Every line in the data below that holds "destruct" should be found and copied.

#### Given records:
--------------------

(** C27: a link between two transports loses messages but neither invents,
    alters nor duplicates them.  For any interleaving of sends, dials that fail
    or succeed, calls that fail or succeed, handlers of the peer, also of
    requests whose call had failed before, and receives, the messages the
    receiver gets are among those sent to it, each at most as often as it was
    sent; when no call fails they also arrive in the order they were sent.
    Neither queue ever exceeds its bound, so senders never block. *)
Theorem link_lossy self p peers peers' src dst ops :
  p ≠ 0 → self ≠ p → NewPeerTransport self peers = Some src → NewPeerTransport p peers' = Some dst →
  Forall (λ m, type_ok (mType m)) (ops ≫= sends) →
  let L := foldl link_step (newLink src dst) ops in
  lk_got L ⊆+ filter (λ m, mTo m = p) (ops ≫= sends) ∧
  (Forall (λ o, call_fails o = false) ops → lk_got L `sublist_of` filter (λ m, mTo m = p) (ops ≫= sends)) ∧
  zlen (batches (lk_src L) p) ≤ outboundQueue ∧ zlen (pt_recvCh (lk_dst L)) ≤ recvQueue.
Proof.
  intros Hp Hne Hs Hd Hty L. unfold NewPeerTransport in *. destruct (peers !! self); [|done]. destruct (peers' !! p); [|done].
  injection Hs as <-. injection Hd as <-.
  set (L0 := newLink (mkPeerTransport self peers [] ∅ false) (mkPeerTransport p peers' [] ∅ false)).
  assert (E0 : wire p L0 = []) by (unfold wire, batches; simpl; by rewrite lookup_empty).
  destruct (carries_run p ops L0 [] Hp) as (Hok & Hm & Hf).
  { split; simpl; try done; unfold batches, recvQueue, outboundQueue; simpl; rewrite ?lookup_empty; done || lia. }
  { simpl. rewrite Forall_forall in *. intros m [_ Hin]%list_elem_of_filter. by apply Hty. }
  { by rewrite E0. }
  destruct Hok. split_and!; [| |done..].
  - etrans; [|exact Hm]. apply submseteq_inserts_r. done.
  - intros Hfs. etrans; [|apply Hf; [done|done|by rewrite E0]]. by apply sublist_inserts_r.
Qed.

(** ** Examples *)

(** Two messages sent; the call with the first call_fails, its handler runs after
    the second was received. *)
Definition peers12 : gmap Z (list byte) := <[1 := [x61]]> (<[2 := [x62]]> ∅).
Definition two_sends : list link_op :=
  [LSend [Msg MsgAppend 2]; LWork true false; LSend [Msg MsgHeartbeat 2; Msg MsgHeartbeat 1]; LWork true true;
   LHandle None; LRecv; LHandle (Some 0%nat); LRecv].
Lemma link_lossy_witness :
  ∃ src dst, NewPeerTransport 1 peers12 = Some src ∧ NewPeerTransport 2 peers12 = Some dst ∧
    lk_got (foldl link_step (newLink src dst) two_sends) = [Msg MsgHeartbeat 2; Msg MsgAppend 2] ∧
    lk_got (foldl link_step (newLink src dst) two_sends) ⊆+ filter (λ m, mTo m = 2) (two_sends ≫= sends).
Proof.
  eexists _, _. split; [reflexivity|]. split; [reflexivity|]. split; [vm_compute; reflexivity|].
  apply (link_lossy 1 2 peers12 peers12); [done|done|reflexivity|reflexivity|]. vm_compute. repeat constructor.
Defined.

--------------------

#### The completed task:
  intros Hp Hne Hs Hd Hty L. unfold NewPeerTransport in *. destruct (peers !! self); [|done]. destruct (peers' !! p); [|done].
  destruct (carries_run p ops L0 [] Hp) as (Hok & Hm & Hf).
  destruct Hok. split_and!; [| |done..].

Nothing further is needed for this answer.